OK, it didn’t happen quite like that. But it was close.
In Augusta, Ga., pro golfer Bubba Watson headed to his crucial playoff in the Masters — one of golf’s four majors — on April 8. Meanwhile, in Los Angeles, City of Hope’s David Horne, Ph.D., watched on TV in nail-biting suspense.
Golfer Bubba Watson, center, poses with David Horne, left, and John Williams at the Northern Trust Open. (Photo by Kyle Traynor)
Horne loves golf. He grew up playing the storied courses at Pebble Beach, Calif., and caddied at the Bing Crosby Pro-Am tournament in his younger days.
But there’s more to it than that. Horne is chair of the Department of Molecular Medicine at City of Hope, and Watson is helping to make his cancer-fighting ideas a reality.

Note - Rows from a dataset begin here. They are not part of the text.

(** The first [len] characters; [None] when [ok] is left 0. *)
Definition airy_id_parse_hex (s : cstr) (len : nat) : option Z := parse_hex_loop (take len s) 0.

Definition airy_trace_id_from_string (str : option cstr) : airy_trace_id_t :=
  match str with
  | None => AIRY_TRACE_ID_NULL
  | Some s =>
      if negb (bool_decide (take 3 s = cs "tr-")) then AIRY_TRACE_ID_NULL
      else
        let hex := drop 3 s in
        if negb (length hex =? 16)%nat then AIRY_TRACE_ID_NULL
        else match airy_id_parse_hex hex 16 with Some v => TraceId v | None => AIRY_TRACE_ID_NULL end
  end.

(** [strchr]: the place of the first occurrence. *)
Fixpoint find_char (c : Z) (s : cstr) : option nat :=
  match s with [] => None | b :: s' => if b =? c then Some O else S <$> find_char c s' end.

Definition airy_msg_id_from_string (str : option cstr) : airy_msg_id_t :=
  match str with
  | None => AIRY_MSG_ID_NULL
  | Some s =>
      if negb (bool_decide (take 4 s = cs "msg-")) then AIRY_MSG_ID_NULL
      else
        let p := drop 4 s in
        match find_char 45 p with
        | None => AIRY_MSG_ID_NULL
        | Some dash =>
            let q := drop (S dash) p in
            if negb (dash =? 8)%nat || negb (length q =? 8)%nat then AIRY_MSG_ID_NULL
            else
              match airy_id_parse_hex p 8, airy_id_parse_hex q 8 with
              | Some ts, Some seq => MsgId (Z.lor (u64 (Z.shiftl ts 32)) seq)
              | _, _ => AIRY_MSG_ID_NULL
              end
        end
  end.

(** ** Roles of agents *)

Definition AGENT_VOCAB_FALLBACK : cstr := cs "coding".

Definition VOCAB_ROLES : list cstr :=
  [cs "product_manager"; cs "architect"; cs "backend"; cs "frontend"; cs "devops"; cs "security"; cs "tester"; cs "coding";
          cs "data_engineer"; cs "reviewer"; cs "analyst"].

Definition VOCAB_ALIASES : list (cstr * cstr) :=
  [(cs "creator", cs "coding"); (cs "generator", cs "coding"); (cs "writer", cs "coding"); (cs "translator", cs "coding");
     (cs "explainer", cs "coding"); (cs "processor", cs "coding"); (cs "formatter", cs "coding"); (cs "reactive-agent", cs "coding");
     (cs "verifier", cs "tester"); (cs "validator", cs "tester"); (cs "executor", cs "devops"); (cs "retriever", cs "architect");
     (cs "summarizer", cs "product_manager")].

Definition VOCAB_READONLY : list cstr := [cs "tester"; cs "reviewer"].

Definition vocab_streq (a b : option cstr) : bool :=
  match a, b with Some a, Some b => bool_decide (a = b) | _, _ => false end.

An ongoing partnership between Watson and the golf apparel company Travis Mathew will send critical dollars to City of Hope. The funds will support research by Horne and John C. Williams, Ph.D., associate professor of molecular medicine.
Horne and Williams are creating a new way to deliver therapies straight to cancer cells, reducing damage to healthy cells. That could make medicines more effective and cause fewer side effects.

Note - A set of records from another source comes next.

(* ===== verification/Alerts.v ===== *)
(** * Alerts: utils/observability/alert_manager.c

    Rules on metrics, active alerts with their notifications, and the histories
    that trends are computed from.  An array with its count is the list of the
    entries before the count.  Each operation takes the mutex, which is
    recursive, and is one step; what it sends to callbacks and channels is the
    list of notices it returns ([clk k] is the clock's answer number [k],
    [fopens] tells which files can be opened). *)
From S2P Require Import Prelude CLib Decimal Keyed.

Definition AM_MAX_RULES : nat := 64.
Definition AM_MAX_NAME_LEN : nat := 64.
Definition AM_MAX_MESSAGE_LEN : nat := 512.
Definition AM_MAX_CHANNELS : nat := 8.
Definition AM_MAX_ACTIVE_ALERTS : nat := 256.
Definition AM_MAX_CALLBACKS : nat := 8.
Definition METRIC_NAME_LEN : nat := 128.
Definition HISTORY : nat := 8.

(** ** Data *)

Definition AM_LEVEL_INFO : Z := 0.
Definition AM_LEVEL_WARNING : Z := 1.
Definition AM_LEVEL_CRITICAL : Z := 2.
Definition AM_LEVEL_EMERGENCY : Z := 3.

Inductive am_state_t := PENDING | FIRING | RESOLVED | SUPPRESSED | ACKNOWLEDGED.
Inductive am_rule_type_t := RULE_THRESHOLD | RULE_TREND | RULE_COMPOSITE | RULE_ANOMALY.
Inductive am_comparison_t := OP_GT | OP_GTE | OP_LT | OP_LTE | OP_EQ | OP_NEQ.
Inductive am_channel_type_t := CHANNEL_LOG | CHANNEL_CALLBACK | CHANNEL_WEBHOOK | CHANNEL_FILE.

Record am_alert_t := Alert {
  a_name : cstr;
  a_level : Z;
  a_state : am_state_t;
  message : cstr;
  source : cstr;
  labels : cstr;
  fired_at : Z;
  resolved_at : Z;
  last_notified : Z;
  notification_count : Z;
  trigger_count : Z;
  acknowledged : bool;
}.

Record am_rule_t := Rule {
  r_name : cstr;
  r_type : am_rule_type_t;
  r_level : Z;
  metric_name : cstr;
  comparison : am_comparison_t;
  threshold : spec_float;
  duration_seconds : Z;
  cooldown_seconds : Z;
  composite_expr : cstr;
  r_enabled : bool;
  last_triggered : Z;
}.

Record am_channel_t := Channel {
  c_type : am_channel_type_t;
  c_name : cstr;
  c_config : cstr;
  c_min_level : Z;
  c_enabled : bool;
}.

Record am_callback_entry_t := Callback { callback : Z; user_data : Z; cb_min_level : Z }.

Record am_config_t := AmConfig {
  evaluation_interval_ms : Z;
  default_cooldown_ms : Z;
  max_notifications_per_alert : Z;
  escalation_timeout_ms : Z;
  enable_deduplication : bool;
  enable_suppression : bool;
}.

(** [latest_metrics[i]] and [metric_history[i]], which are named alike. *)
Record metric_t := Metric {
  m_name : cstr;
  latest : spec_float;
  values : list spec_float;
  h_count : nat;
  h_head : nat;
}.

Record am := Am {
  config : am_config_t;
  rules : list am_rule_t;
  active_alerts : list am_alert_t;
  channels : list am_channel_t;
  callbacks : list am_callback_entry_t;
  initialized : bool;
  metrics : list metric_t;
}.

Definition set_rules (l : list am_rule_t) (g : am) : am :=
  Am (config g) l (active_alerts g) (channels g) (callbacks g) (initialized g) (metrics g).
Definition set_alerts (l : list am_alert_t) (g : am) : am :=
  Am (config g) (rules g) l (channels g) (callbacks g) (initialized g) (metrics g).
Definition set_channels (l : list am_channel_t) (g : am) : am :=
  Am (config g) (rules g) (active_alerts g) l (callbacks g) (initialized g) (metrics g).
Definition set_callbacks (l : list am_callback_entry_t) (g : am) : am :=
  Am (config g) (rules g) (active_alerts g) (channels g) l (initialized g) (metrics g).
Definition set_metrics (l : list metric_t) (g : am) : am :=
  Am (config g) (rules g) (active_alerts g) (channels g) (callbacks g) (initialized g) l.

(** What [safe_strcpy] leaves in an array of [size] bytes. *)
Definition fit (size : nat) (s : cstr) : cstr := take (size - 1) s.

(** ** Names *)

Definition am_level_to_string (level : Z) : cstr :=
  if (level <? 0) || (3 <? level) then cs "UNKNOWN"
  else if level =? 0 then cs "INFO" else if level =? 1 then cs "WARNING"
  else if level =? 2 then cs "CRITICAL" else cs "EMERGENCY".

(** A state outside the enumeration is [None]. *)
Definition am_state_to_string (s : option am_state_t) : cstr :=
  match s with
  | Some PENDING => cs "PENDING" | Some FIRING => cs "FIRING" | Some RESOLVED => cs "RESOLVED"
  | Some SUPPRESSED => cs "SUPPRESSED" | Some ACKNOWLEDGED => cs "ACKNOWLEDGED" | None => cs "UNKNOWN"
  end.

(** [%.2f]: the exact value times 100, rounded to nearest even. *)
Definition fmt_f2 (x : spec_float) : cstr :=
  match x with
  | S754_zero s => (if s then cs "-" else []) ++ cs "0.00"
  | S754_infinity s => (if s then cs "-" else []) ++ cs "inf"
  | S754_nan => cs "nan"
  | S754_finite s m e =>
      let c := if 0 <=? e then Zpos m * 100 * 2 ^ e else round_half_even (Zpos m * 100) (2 ^ (- e)) in
      (if s then cs "-" else []) ++ fmt_u (c / 100) ++ cs "." ++ pad 2 (c mod 100)
  end.

(** ** Notifications *)

Inductive notice :=
  | Call (callback user_data : Z) (alert : am_alert_t)
  | Logged (alert : am_alert_t)
  | Appended (path line : cstr).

They’re studying and designing meditopes: tiny, customizable cargo that can be loaded onto monoclonal antibodies made in a lab. Monoclonal antibodies can be injected into the body where they grab onto specific spots on cancer cells and deliver their cargo.

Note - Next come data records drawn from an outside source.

(* ===== verification/Metrics.v ===== *)
(** * Metrics: utils/observability/unified_metrics.c

    The registry of modules and their metrics, the counts it keeps, and the
    exports as Prometheus text and as JSON.  An array with its count is the list
    of the entries before the count.  Each operation holds the mutex, which is
    recursive, and is one step; [now] is what the clock answers, [pid] the
    process, [mtx_ok] whether the mutex could be made. *)
From S2P Require Import Prelude CLib Decimal Keyed OutBuf.

Definition UM_MAX_MODULES : nat := 32.
Definition UM_MAX_METRICS_PER_MOD : nat := 256.
Definition UM_MODULE_NAME_LEN : nat := 32.
Definition UM_METRIC_NAME_LEN : nat := 128.

(** The first buffer of an export. *)
Definition EXPORT_SIZE : nat := Z.to_nat 8192.

(** ** Data *)

(** A type is any integer: what is outside the enumeration is untyped. *)
Definition UM_TYPE_COUNTER : Z := 0.
Definition UM_TYPE_GAUGE : Z := 1.
Definition UM_TYPE_HISTOGRAM : Z := 2.
Definition UM_TYPE_SUMMARY : Z := 3.

Record um_metric_entry_t := Entry {
  e_name : cstr;
  help : cstr;
  e_type : Z;
  labels : cstr;
  value : spec_float;
  sum : spec_float;
  count : Z;
  timestamp_ms : Z;
}.

Record um_module_metrics_t := Module_ {
  module_name : cstr;
  instance_id : cstr;
  metrics : list um_metric_entry_t;
  active : bool;
}.

Record um_config_t := UmConfig {
  service_name : cstr;
  scrape_interval_ms : Z;
  retention_ms : Z;
  enable_default_metrics : bool;
}.

Record um_stats_t := Stats {
  total_registrations : Z;
  total_exports : Z;
  total_increments : Z;
  total_updates : Z;
  active_modules : Z;
  total_metrics : Z;
}.

Record um := Um {
  config : um_config_t;
  modules : list um_module_metrics_t;
  stats : um_stats_t;
  initialized : bool;
}.

Definition set_modules (l : list um_module_metrics_t) (g : um) : um := Um (config g) l (stats g) (initialized g).
Definition set_stats (s : um_stats_t) (g : um) : um := Um (config g) (modules g) s (initialized g).
Definition set_metrics (l : list um_metric_entry_t) (m : um_module_metrics_t) : um_module_metrics_t :=
  Module_ (module_name m) (instance_id m) l (active m).

(** What [safe_strcpy] leaves in an array of [size] bytes. *)
Definition fit (size : nat) (s : cstr) : cstr := take (size - 1) s.

Definition find_module (name : cstr) (g : um) : option nat :=
  index_of (fun m => bool_decide (module_name m = name)) (modules g).
Definition find_metric (m : um_module_metrics_t) (name : cstr) : option nat :=
  index_of (fun e => bool_decide (e_name e = name)) (metrics m).

Definition metric_type_string (type : Z) : cstr :=
  if type =? UM_TYPE_COUNTER then cs "counter" else if type =? UM_TYPE_GAUGE then cs "gauge"
  else if type =? UM_TYPE_HISTOGRAM then cs "histogram" else if type =? UM_TYPE_SUMMARY then cs "summary" else cs "untyped".

Definition um_create_default_config : um_config_t := UmConfig (cs "agentrt") 15000 300000 true.

(** ** Registration *)

Definition no_stats : um_stats_t := Stats 0 0 0 0 0 0.
Definition set_active_modules (n : Z) (s : um_stats_t) : um_stats_t :=
  Stats (total_registrations s) (total_exports s) (total_increments s) (total_updates s) n (total_metrics s).

Definition new_module (pid : Z) (name : cstr) (inst : option cstr) : um_module_metrics_t :=
  Module_ (fit UM_MODULE_NAME_LEN name)
    (match inst with Some i => fit 32 i | None => snprintf_into 32 [] (fmt_u (u32 pid)) end) [] true.

(** Registering in a collector that is initialised. *)
Definition register_module (pid : Z) (name : cstr) (inst : option cstr) (g : um) : Z * um :=
  match find_module name g with
  | Some _ => (0, g)
  | None =>
      if (UM_MAX_MODULES <=? length (modules g))%nat then (AIRY_ERR_OVERFLOW, g)
      else
        let l := modules g ++ [new_module pid name inst] in
        (0, set_stats (set_active_modules (Z.of_nat (length l)) (stats g)) (set_modules l g))
  end.

Definition new_entry (name : cstr) (type : Z) (hlp lbl : option cstr) (now : Z) : um_metric_entry_t :=
  Entry (fit UM_METRIC_NAME_LEN name) (fit 256 (default [] hlp)) type (fit 256 (default [] lbl))
    (S754_zero false) (S754_zero false) 0 now.

Definition count_metrics (l : list um_module_metrics_t) : Z :=
  foldl (fun a m => u32 (a + Z.of_nat (length (metrics m)))) 0 l.

Definition registered (s : um_stats_t) (total : Z) : um_stats_t :=
  Stats (u64 (total_registrations s + 1)) (total_exports s) (total_increments s) (total_updates s) (active_modules s) total.

Definition register_metric (pid now : Z) (mname name : cstr) (type : Z) (hlp lbl : option cstr) (g : um) : Z * um :=
  let g := match find_module mname g with Some _ => g | None => (register_module pid mname None g).2 end in
  match find_module mname g with
  | None => (AIRY_ERR_NOT_FOUND, g)
  | Some i =>
      match modules g !! i with
      | None => (AIRY_ERR_NOT_FOUND, g)
      | Some m =>
          match find_metric m name with
          | Some _ => (0, g)
          | None =>
              if (UM_MAX_METRICS_PER_MOD <=? length (metrics m))%nat then (AIRY_ERR_OVERFLOW, g)
              else
                let l := <[i := set_metrics (metrics m ++ [new_entry name type hlp lbl now]) m]> (modules g) in
                (0, set_stats (registered (stats g) (count_metrics l)) (set_modules l g))
          end
      end
  end.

The scientists aim to get a potential therapy to patients in clinical trials within five years.
The two researchers talked with Watson at the Northern Trust Open in Los Angeles in February, an inspiring experience they won’t soon forget. Watson’s father died of throat cancer in 2010, so he understands the need for better treatments. He’s also committed to supporting important causes.
“I’ve become a big fan of Bubba’s since meeting him,” Williams says. “I watched him the last day of the Northern Trust Open and at Doral [at the World Golf Championships] on TV.” And despite having to travel during the Masters, he followed Watson’s progress on his cell phone.
Horne was equally thrilled. “I was so excited to see Bubba win the Masters. I’ve never rooted harder for anyone else,” he says. “It was such an exciting finish. He is an amazing golfer and human being.”
The scientists are especially grateful to Travis Mathew and its founding investor, John Kruger. Without their private support, it would be tough to move the research forward. Scientists with high-risk, high-reward projects often struggle to get funding from big pharmaceutical companies and the National Institutes of Health, especially during financial belt-tightening.
“We absolutely need this kind of support to develop this novel technology to get it to the clinic,” Williams says.